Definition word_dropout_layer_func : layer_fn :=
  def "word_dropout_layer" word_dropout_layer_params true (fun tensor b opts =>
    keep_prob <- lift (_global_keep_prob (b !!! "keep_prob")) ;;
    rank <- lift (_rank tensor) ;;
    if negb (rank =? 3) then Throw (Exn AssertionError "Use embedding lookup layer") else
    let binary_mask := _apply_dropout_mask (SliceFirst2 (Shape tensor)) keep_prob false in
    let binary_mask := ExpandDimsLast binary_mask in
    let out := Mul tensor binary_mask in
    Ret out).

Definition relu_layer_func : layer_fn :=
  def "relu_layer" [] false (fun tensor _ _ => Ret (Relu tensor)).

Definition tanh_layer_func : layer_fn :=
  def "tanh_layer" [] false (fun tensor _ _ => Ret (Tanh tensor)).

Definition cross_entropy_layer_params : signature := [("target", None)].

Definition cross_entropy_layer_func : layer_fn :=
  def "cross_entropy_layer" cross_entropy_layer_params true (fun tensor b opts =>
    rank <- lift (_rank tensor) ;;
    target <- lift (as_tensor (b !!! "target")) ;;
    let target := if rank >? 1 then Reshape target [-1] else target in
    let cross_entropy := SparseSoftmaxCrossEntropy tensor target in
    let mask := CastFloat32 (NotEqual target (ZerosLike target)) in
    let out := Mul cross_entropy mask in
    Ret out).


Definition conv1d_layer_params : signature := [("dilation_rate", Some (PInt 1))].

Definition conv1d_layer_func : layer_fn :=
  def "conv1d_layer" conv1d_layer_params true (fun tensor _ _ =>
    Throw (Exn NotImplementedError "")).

-----

What the task asks
Retype only the lines running from the top of the listing to the line that holds "Ret (Tanh tensor)).", both ends included.

Answer box
Definition word_dropout_layer_func : layer_fn :=
  def "word_dropout_layer" word_dropout_layer_params true (fun tensor b opts =>
    keep_prob <- lift (_global_keep_prob (b !!! "keep_prob")) ;;
    rank <- lift (_rank tensor) ;;
    if negb (rank =? 3) then Throw (Exn AssertionError "Use embedding lookup layer") else
    let binary_mask := _apply_dropout_mask (SliceFirst2 (Shape tensor)) keep_prob false in
    let binary_mask := ExpandDimsLast binary_mask in
    let out := Mul tensor binary_mask in
    Ret out).

Definition relu_layer_func : layer_fn :=
  def "relu_layer" [] false (fun tensor _ _ => Ret (Relu tensor)).

Definition tanh_layer_func : layer_fn :=
  def "tanh_layer" [] false (fun tensor _ _ => Ret (Tanh tensor)).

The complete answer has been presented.